“Fatherman” On the Move: Social Transformation Strategy in Indonesian Family Education

How to Cite

Lestari, L. (2023). “Fatherman” On the Move: Social Transformation Strategy in Indonesian Family Education. Muslim Education Review, 2(2), 351-383. https://doi.org/10.56529/mer.v2i2.193


“Fatherlessness” has long been a worldwide issue and social trend of our time. Research suggests that high-risk children in single-parent homes have nearly five times greater chance of developing mood disorders than those in co-parenting households. This article discusses “Fatherman”, an agency that voices the vital role of fathers in becoming psychological heroes for their children. The study aims to explore the strategy of the “Fatherman” agency in educating parents in Indonesia and to understand how “Fatherman”’s initiatives relate to gender roles and their broader impact on Indonesian society. This study employed a qualitative research approach by utilizing the content analysis method on several “Fatherman” social media accounts and books. The findings of this study revealed that the strategy adopted by the founders of the “Fatherman” account, namely Ustadz Bendri Jaisyurrahman and Ayah Irwan Rinaldi, makes fathers aware of their important role in the domestic sphere.

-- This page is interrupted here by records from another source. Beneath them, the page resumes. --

(** * Family finance book: a model of [app.py]

    [app.py] is a Streamlit script.  On every run it reads the Google
    sheet into a pandas DataFrame ([get_data], [load_df]), offers an
    entry form (tab 1: widgets, then [save_entry]) and a monthly report
    (tab 2: date conversion, month filter, totals, grouped detail).

    The embedding follows the script:
    - a Python [dict] literal is an association list (key order matters:
      [list(d.keys())] and [list.index] are used on it);
    - a sheet row / DataFrame row is a record of the seven columns;
    - the date column holds strings as read from the sheet, and
      timestamps once [pd.to_datetime] has replaced it;
    - an amount is the decimal number of its cell, an exact rational,
      and the sums of the report are exact; the script holds the amounts
      as float64 and rounds every sum, which the binary64 layer computes
      on doubles where the rounding decides a statement; cells of the
      amount column that are not numbers are not modelled;
    - a Python exception is [None];
    - [pd.to_datetime]'s string parser is a parameter of the report;
      [iso_date] is its instance on the [%Y-%m-%d] strings the form
      writes;
    - the script mutates the DataFrame it loaded ([df["日期"] = ...]), so
      the report returns the frame next to what it displays. *)

From Stdlib Require Import List String Ascii Bool ZArith QArith Lia.
From Stdlib Require Import Floats Uint63.
From Stdlib Require Import Sorted Permutation OrderedTypeEx Setoid Morphisms.
Import ListNotations.

Open Scope string_scope.

(** ** Python lists and dicts of strings *)

(** [d[k]] on a dict literal; [None] is [KeyError]. *)
Fixpoint dict_get {V : Type} (d : list (string * V)) (k : string) : option V :=
  match d with
  | [] => None
  | (k', v) :: rest => if String.eqb k' k then Some v else dict_get rest k
  end.

(** [list(d.keys())]. *)
Definition keys {V : Type} (d : list (string * V)) : list string :=
  map fst d.

(** [x in l]. *)
Definition list_in (x : string) (l : list string) : bool :=
  existsb (String.eqb x) l.

(** [l.index(x)]; [None] is [ValueError]. *)
Fixpoint list_index (x : string) (l : list string) : option nat :=
  match l with
  | [] => None
  | y :: rest =>
      if String.eqb y x then Some 0%nat
      else option_map S (list_index x rest)
  end.

(** ** The category tables (app.py, lines 47-60) *)

Definition MEMBERS : list string := ["Connie"; "Kam"; "曦晴"; "曦朗"].

Definition CATEGORIES : list (string * list (string * list string)) :=
  [ ("收入",
      [ ("薪金", ["每月薪金"]);
        ("其他", ["花紅"; "投資回報"; "其他收入"]) ]);
    ("支出",
      [ ("家庭支出", ["供樓"; "管理費"; "水費"; "電費"; "煤氣費"; "電話費";
                      "上網費"; "串流平台"; "差餉"; "外傭薪金"; "家庭日常用品"]);
        ("個人支出", ["早午晚三餐"; "購物"; "娛樂"; "個人其他"]);
        ("小朋友支出", ["學費"; "興趣班"; "醫療"; "其他費用"]);
        ("交通費用", ["車費"; "車充電費用"; "泊車"; "交通其他"]);
        ("儲蓄與保險", ["存款"; "保險"; "旅遊基金"]) ]) ].

(** The taxonomy as the specification words it: the same table with the
    English names the specification uses for the labels. *)
Definition spec_taxonomy : list (string * list (string * list string)) :=
  [ ("Income",
      [ ("Salary", ["MonthlySalary"]);
        ("Other", ["Bonus"; "InvestmentReturn"; "OtherIncome"]) ]);
    ("Expense",
      [ ("Household", ["Mortgage"; "ManagementFee"; "Water"; "Electricity";
                       "Gas"; "Phone"; "Internet"; "Streaming"; "Rates";
                       "DomesticHelperSalary"; "HouseholdSupplies"]);
        ("Personal", ["Meals"; "Shopping"; "Entertainment"; "PersonalOther"]);
        ("Children", ["Tuition"; "ActivityClasses"; "Medical"; "OtherFees"]);
        ("Transport", ["Fare"; "EVCharging"; "Parking"; "TransportOther"]);
        ("SavingsInsurance", ["Deposit"; "Insurance"; "TravelFund"]) ]) ].

(** The label each English name of the specification stands for. *)
Definition glossary : list (string * string) :=
  [ ("Income", "收入"); ("Expense", "支出");
    ("Salary", "薪金"); ("MonthlySalary", "每月薪金");
    ("Other", "其他"); ("Bonus", "花紅"); ("InvestmentReturn", "投資回報");
    ("OtherIncome", "其他收入");
    ("Household", "家庭支出"); ("Mortgage", "供樓");
    ("ManagementFee", "管理費"); ("Water", "水費"); ("Electricity", "電費");
    ("Gas", "煤氣費"); ("Phone", "電話費"); ("Internet", "上網費");
    ("Streaming", "串流平台"); ("Rates", "差餉");
    ("DomesticHelperSalary", "外傭薪金"); ("HouseholdSupplies", "家庭日常用品");
    ("Personal", "個人支出"); ("Meals", "早午晚三餐"); ("Shopping", "購物");
    ("Entertainment", "娛樂"); ("PersonalOther", "個人其他");
    ("Children", "小朋友支出"); ("Tuition", "學費");
    ("ActivityClasses", "興趣班"); ("Medical", "醫療"); ("OtherFees", "其他費用");
    ("Transport", "交通費用"); ("Fare", "車費"); ("EVCharging", "車充電費用");
    ("Parking", "泊車"); ("TransportOther", "交通其他");
    ("SavingsInsurance", "儲蓄與保險"); ("Deposit", "存款");
    ("Insurance", "保險"); ("TravelFund", "旅遊基金") ].

Definition label (name : string) : string :=
  match dict_get glossary name with
  | Some l => l
  | None => name
  end.

Definition relabel (t : list (string * list (string * list string)))
  : list (string * list (string * list string)) :=
  map (fun kind =>
         (label (fst kind),
          map (fun main => (label (fst main), map label (snd main)))
              (snd kind)))
      t.

(** [list(CATEGORIES[tx_type].keys())] (line 85) and
    [CATEGORIES[tx_type][main_cat]] (line 91); [None] is [KeyError]. *)
Definition available_main (tx_type : string) : option (list string) :=
  option_map keys (dict_get CATEGORIES tx_type).

Definition sub_options (tx_type main_cat : string) : option (list string) :=
  match dict_get CATEGORIES tx_type with
  | Some mains => dict_get mains main_cat
  | None => None
  end.
(** * sync-meets: a shallow embedding of [scripts/sync-meets.js]

    The script fetches the meet listing of USA Weightlifting, normalises the
    address and the date range of every listing and inserts the meets that the
    Supabase table does not hold yet.  This file embeds its functions and
    proves the properties the description of the program states about them.

    Conventions of the embedding.
    - A JavaScript string is its sequence of UTF-16 code units ([jsstring]);
      [js] turns a literal of this file into such a sequence.
    - A JavaScript value that the script only passes around is a [jsval].
    - [console], the HTTP client, the timers and the store are effects on an
      explicit [World]; every effect leaves an [event] in the world's trace. *)

From Stdlib Require Import ZArith NArith Ascii String.
From stdpp Require Import gmap list.

Local Open Scope N_scope.

(** ** Text *)

Definition jsstring := list N.

Definition code (a : ascii) : N := N_of_ascii a.

Definition js (s : string) : jsstring := map code (list_ascii_of_string s).

Module Text.

(** [s.startsWith(p)] *)
Fixpoint starts_with (p s : jsstring) : bool :=
  match p, s with
  | [], _ => true
  | _ :: _, [] => false
  | a :: p', b :: s' => (a =? b) && starts_with p' s'
  end.

(** [s.split(sep)] for a separator that is not empty: [part] is the text of
    the part being read, [skip] counts the code units of a separator that
    are still to be passed over. *)
Fixpoint split_from (sep : jsstring) (skip : nat) (part s : jsstring)
  : list jsstring :=
  match s with
  | [] => [part]
  | c :: s' =>
      match skip with
      | S k => split_from sep k part s'
      | O =>
          if starts_with sep s
          then part :: split_from sep (length sep - 1) [] s'
          else split_from sep 0 (part ++ [c]) s'
      end
  end.

Definition split (sep s : jsstring) : list jsstring := split_from sep 0 [] s.

(** [s.includes(p)] *)
Fixpoint contains (p s : jsstring) : bool :=
  starts_with p s ||
  match s with
  | [] => false
  | _ :: s' => contains p s'
  end.

(** The class [\s] of a regular expression: the white space and the line
    terminators of ECMAScript. *)
Definition is_space (c : N) : bool :=
  ((9 <=? c) && (c <=? 13)) || (c =? 32) || (c =? 160) || (c =? 5760)
  || ((8192 <=? c) && (c <=? 8202)) || (c =? 8232) || (c =? 8233)
  || (c =? 8239) || (c =? 8287) || (c =? 12288) || (c =? 65279).

(** The class [\d]. *)
Definition is_digit (c : N) : bool := (48 <=? c) && (c <=? 57).

Fixpoint count_spaces (s : jsstring) : nat :=
  match s with
  | c :: s' => if is_space c then S (count_spaces s') else O
  | [] => O
  end.

(** Does [/,\s*,/] match at the start of [s]?  The greedy [\s*] never has to
    give a unit back: what it took is white space, not a comma. *)
Definition comma_run (s : jsstring) : bool :=
  match s with
  | c :: s' =>
      (c =? code ",") &&
      match drop (count_spaces s') s' with
      | d :: _ => d =? code ","
      | [] => false
      end
  | [] => false
  end.

(** Does [/,\s*,/] match somewhere in [s]? *)
Fixpoint has_comma_run (s : jsstring) : bool :=
  comma_run s ||
  match s with
  | [] => false
  | _ :: s' => has_comma_run s'
  end.

(** [s.replace(/,\s*,/g, ',')]: matches are found from left to right and do
    not overlap; [skip] counts the units of the current match still to be
    dropped. *)
Fixpoint collapse_from (skip : nat) (s : jsstring) : jsstring :=
  match s with
  | [] => []
  | c :: s' =>
      match skip with
      | S k => collapse_from k s'
      | O =>
          if comma_run s
          then code "," :: collapse_from (S (count_spaces s')) s'
          else c :: collapse_from 0 s'
      end
  end.

Definition collapse_commas (s : jsstring) : jsstring := collapse_from 0 s.

(** [s.replace(/\\\//g, '/')]: every backslash followed by a slash loses the
    backslash. *)
Fixpoint unescape_slashes (s : jsstring) : jsstring :=
  match s with
  | [] => []
  | c :: s' =>
      match s' with
      | d :: s'' =>
          if (c =? code "\") && (d =? code "/")
          then code "/" :: unescape_slashes s''
          else c :: unescape_slashes s'
      | [] => [c]
      end
  end.

(** Case folding of a regular expression with the flag [i] and without the
    flag [u]: a unit outside ASCII never folds onto an ASCII letter. *)
Definition fold_case (c : N) : N :=
  if (65 <=? c) && (c <=? 90) then c + 32 else c.

Fixpoint starts_with_ci (p s : jsstring) : bool :=
  match p, s with
  | [], _ => true
  | _ :: _, [] => false
  | a :: p', b :: s' => (fold_case a =? fold_case b) && starts_with_ci p' s'
  end.

(** Does [s] contain [p], letters compared without their case? *)
Fixpoint contains_ci (p s : jsstring) : bool :=
  starts_with_ci p s ||
  match s with
  | [] => false
  | _ :: s' => contains_ci p s'
  end.

(** [s.match(/^\d/)] is not [null]. *)
Definition starts_with_digit (s : jsstring) : bool :=
  match s with
  | c :: _ => is_digit c
  | [] => false
  end.

(** [s.match(/Suite|Unit|Apt|#/i)] is not [null]. *)
Definition has_unit_designator (s : jsstring) : bool :=
  contains_ci (js "Suite") s || contains_ci (js "Unit") s
  || contains_ci (js "Apt") s || contains_ci (js "#") s.

End Text.

(** ** Values and exceptions *)

(** The values the script handles.  [VMember k] is the member [k] that every
    object literal inherits from [Object.prototype] (a function, or an object
    for [__proto__]); numbers are only passed through. *)
Inductive jsval :=
| VUndefined
| VNull
| VBool (b : bool)
| VNum (n : Z)
| VStr (s : jsstring)
| VMember (k : jsstring).

#[global] Instance jsval_eq_dec : EqDecision jsval.
Proof. solve_decision. Defined.

(** [!!v] *)
Definition truthy (v : jsval) : bool :=
  match v with
  | VUndefined | VNull => false
  | VBool b => b
  | VNum n => negb (n =? 0)%Z
  | VStr s => negb (bool_decide (s = []))
  | VMember _ => true
  end.

(** [a || b] *)
Definition js_or (a b : jsval) : jsval := if truthy a then a else b.

(** An element of an array of strings: [None] is [undefined], the value of an
    index out of range ([parts !! i]). *)
Definition val_of (p : option jsstring) : jsval :=
  match p with
  | Some s => VStr s
  | None => VUndefined
  end.

(** The text of such an element inside a template literal or under [+]. *)
Definition text_of (p : option jsstring) : jsstring :=
  match p with
  | Some s => s
  | None => js "undefined"
  end.

Inductive exn :=
| TypeError
| SyntaxError
| NetworkError (message : jsstring)
| StatusError (status : Z)
| ApiError (status : Z).

Inductive res (A : Type) :=
| Ok (a : A)
| Throw (e : exn).
Arguments Ok {A} a.
Arguments Throw {A} e.

(** The error object of a failed store request. *)
Inductive dberror :=
| StoreFault (message : jsstring)
| UniqueViolation.

(** What the script writes on the console: one constructor for each call of
    [console.log] and [console.error], with the values it interpolates. *)
Inductive logline :=
| ErrCouldNotParseAddress (address : jsstring)
| ErrParsingAddress (address : jsval) (error : exn)
| ErrParsingDateRange (dateRange : jsval) (error : exn)
| LogFetching
| ErrParsingJson
| ErrFetching (error : exn)
| ErrCheckingExists (error : dberror)
| LogIsNew (name external_id : jsval)
| LogRetry (retries maxRetries delay : Z)
| LogNoMeets
| LogFetched (n : nat)
| LogProcessed (n : nat)
| LogExists (name : jsval)
| ErrInserting (name : jsval) (error : dberror)
| LogInserted (name : jsval)
| LogSyncCompleted (processed inserted skipped : nat)
| ErrInSyncMeets (error : exn).

(** ** parseAddress *)

Record ParsedAddress := {
  venueName : jsval;
  street : jsval;
  city : jsval;
  state : jsval;
  zip : jsval
}.

(** The record both failure paths of [parseAddress] return. *)
Definition degraded (address : jsval) : ParsedAddress :=
  {| venueName := VStr [];
     street := address;
     city := VStr (js "Unknown");
     state := VStr (js "Unknown");
     zip := VStr (js "Unknown") |}.

(** [parts.findIndex(p)], [-1] when no element satisfies [p]. *)
Fixpoint findIndex {A} (p : A -> bool) (l : list A) : Z :=
  match l with
  | [] => (-1)%Z
  | x :: l' =>
      if p x then 0%Z
      else let i := findIndex p l' in if (i <? 0)%Z then (-1)%Z else (i + 1)%Z
  end.

Definition is_country (part : jsstring) : bool :=
  bool_decide (part = js "United States of America").

(** The branch [parts.length >= 4].  [.match] on [undefined] raises. *)
Definition parseParts (parts : list jsstring) : res ParsedAddress :=
  let zip := parts !! (length parts - 1)%nat in
  let stateIndex := findIndex is_country parts in
  let state :=
    if (0 <? stateIndex)%Z
    then parts !! Z.to_nat (stateIndex - 1)
    else parts !! (length parts - 2)%nat in
  let result venueName street city :=
    Ok {| venueName := val_of venueName; street := val_of street;
          city := val_of city; state := val_of state; zip := val_of zip |} in
  match parts !! 0%nat with
  | None => Throw TypeError
  | Some p0 =>
      if negb (Text.starts_with_digit p0) then
        let venueName := Some p0 in
        if (6 <=? length parts)%nat then
          let street := parts !! 1%nat in
          match parts !! 2%nat with
          | None => Throw TypeError
          | Some p2 =>
              if Text.has_unit_designator p2
              then result venueName
                     (Some (text_of street ++ js ", " ++ p2))
                     (parts !! 3%nat)
              else result venueName street (parts !! 2%nat)
          end
        else result venueName (parts !! 1%nat) (parts !! 2%nat)
      else result (Some []) (parts !! 0%nat) (parts !! 1%nat)
  end.

(** [parseAddress(address)]: the diagnostics it writes and the record it
    returns.  [address.replace] raises on a value that is not a string; the
    parameter is reassigned to the collapsed text before it is split, so that
    is the text both the diagnostic and the degraded record carry. *)
Definition parseAddress (address : jsval) : list logline * ParsedAddress :=
  match address with
  | VStr original =>
      let address := Text.collapse_commas original in
      let parts := Text.split (js ", ") address in
      if (4 <=? length parts)%nat then
        match parseParts parts with
        | Ok r => ([], r)
        | Throw e => ([ErrParsingAddress (VStr address) e], degraded (VStr address))
        end
      else ([ErrCouldNotParseAddress address], degraded (VStr address))
  | _ => ([ErrParsingAddress address TypeError], degraded address)
  end.

(** ** parseDateRange *)

Record ParsedDateRange := {
  startDate : jsval;
  endDate : jsval
}.

(** The template [`${p[2]}-${p[0]}-${p[1]}`]. *)
Definition iso_of_parts (p : list jsstring) : jsstring :=
  text_of (p !! 2%nat) ++ js "-" ++ text_of (p !! 0%nat) ++ js "-"
  ++ text_of (p !! 1%nat).

Definition parseDateRange (dateRange : jsval) : list logline * ParsedDateRange :=
  match dateRange with
  | VStr s =>
      let cleanDateRange := Text.unescape_slashes s in
      let dates := Text.split (js " - ") cleanDateRange in
      match dates !! 0%nat with
      | None =>
          ([ErrParsingDateRange dateRange TypeError],
           {| startDate := VNull; endDate := VNull |})
      | Some d0 =>
          let startParts := Text.split (js "/") d0 in
          let endParts :=
            if truthy (val_of (dates !! 1%nat))
            then match dates !! 1%nat with
                 | Some d1 => Text.split (js "/") d1
                 | None => startParts
                 end
            else startParts in
          ([], {| startDate := VStr (iso_of_parts startParts);
                  endDate := VStr (iso_of_parts endParts) |})
      end
  | _ =>
      ([ErrParsingDateRange dateRange TypeError],
       {| startDate := VNull; endDate := VNull |})
  end.
(** * Poker tournament tracker: the HTTP handlers of [main.py] over a relational store

    The handlers of [main.py] are embedded as functions from a database
    state to a response and a new database state.  Tables are lists of rows
    (bags, in insertion order); every SQL statement the handlers send is a
    function on those lists; an exception raised by a handler or by the
    database is a constructor of [response].  The connection of [get_conn]
    is taken to be configured and is opened in autocommit mode, so every
    statement takes effect on its own. *)

From Stdlib Require Import ZArith String Ascii DecimalString.
From stdpp Require Import base option numbers list sorting strings.

Local Open Scope Z_scope.
Set Warnings "-register-all".

(** ** Text: Python [str] and PostgreSQL [text]

    Strings are sequences of characters, one [ascii] for each code point
    below U+0100; text with other characters is outside the model.  [lower]
    is PostgreSQL's [lower()] under a UTF-8 ctype on these characters: it
    folds [A]..[Z] and the capital letters U+00C0..U+00DE (U+00D7, the
    multiplication sign, is no letter). *)

Definition lower_char (c : ascii) : ascii :=
  let n := N_of_ascii c in
  if (((65 <=? n) && (n <=? 90)) ||
      ((192 <=? n) && (n <=? 222) && negb (n =? 215)))%N
  then ascii_of_N (n + 32) else c.

Fixpoint lower (s : string) : string :=
  match s with
  | EmptyString => EmptyString
  | String c s' => String (lower_char c) (lower s')
  end.

Fixpoint has_char (c : ascii) (s : string) : bool :=
  match s with
  | EmptyString => false
  | String c' s' => bool_decide (c' = c) || has_char c s'
  end.

(** The driver refuses a text parameter that holds U+0000: [cur.execute]
    raises before the statement reaches the database. *)
Definition has_nul (s : string) : bool := has_char "000"%char s.

Definition no_nul (s : string) : Prop := has_nul s = false.

Global Instance no_nul_dec s : Decision (no_nul s).
Proof. unfold no_nul. apply _. Defined.

(** Python's [str(n)] for an [int], as used by the f-strings. *)
Definition str (n : Z) : string := NilZero.string_of_int (Z.to_int n).

(** Truth value of an optional string: [if q:] is false for [None] and for
    the empty string. *)
Definition truthy (q : option string) : bool :=
  match q with
  | Some (String _ _) => true
  | _ => false
  end.

(** The f-string [f"%{q}%"]. *)
Definition like_pattern (q : string) : string := "%" +:+ q +:+ "%".

(** *** The [LIKE] operator

    A pattern is read left to right, character by character: a backslash
    makes the next character literal, [%] stands for any sequence of
    characters, [_] for any one character.  A pattern that ends in a lone
    backslash is an error of the database. *)

Inductive like_token : Type :=
  | AnySeq
  | AnyChar
  | Lit (c : ascii).

Fixpoint like_tokens (p : string) : option (list like_token) :=
  match p with
  | EmptyString => Some []
  | String c p' =>
      if decide (c = "\"%char) then
        match p' with
        | EmptyString => None
        | String c' p'' => cons (Lit c') <$> like_tokens p''
        end
      else if decide (c = "%"%char) then cons AnySeq <$> like_tokens p'
      else if decide (c = "_"%char) then cons AnyChar <$> like_tokens p'
      else cons (Lit c) <$> like_tokens p'
  end.

Fixpoint like_match (ts : list like_token) (s : string) : bool :=
  match ts with
  | [] => match s with EmptyString => true | String _ _ => false end
  | Lit c :: ts' =>
      match s with
      | EmptyString => false
      | String c' s' => bool_decide (c = c') && like_match ts' s'
      end
  | AnyChar :: ts' =>
      match s with
      | EmptyString => false
      | String _ s' => like_match ts' s'
      end
  | AnySeq :: ts' =>
      (fix skip (s : string) : bool :=
         like_match ts' s ||
         match s with
         | EmptyString => false
         | String _ s' => skip s'
         end) s
  end.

This can be seen from the testimonials of online course participants, followers of the “Fatherman” account, and readers of the “Fatherman” books. Furthermore, the understanding of fatherhood has changed over time. Fatherhood has always been a multifaceted concept, from just being a provider (nafaqah) to becoming a role model for children, giving marital support, and nurturing. Based on a gender perspective, “Fatherman” still seems ambiguous and semi-patriarchal. The fundamental barrier is that masculinity, as currently constructed, becomes a tension for men to be fully involved in nurturing and household work. While “Fatherman” aims to encourage fathers to actively engage in parenting, they advertently reinforce gender superiority or perpetuate traditional gender roles. The social transformation that “Fatherman” offers is a changing perception of a father’s role in nurturing. Certainly, there is no “one-size-fits-all” solution to the fatherlessness crisis in Indonesia today. However, “Fatherman” agency will be one of the leading voices in providing an understanding of the father’s role.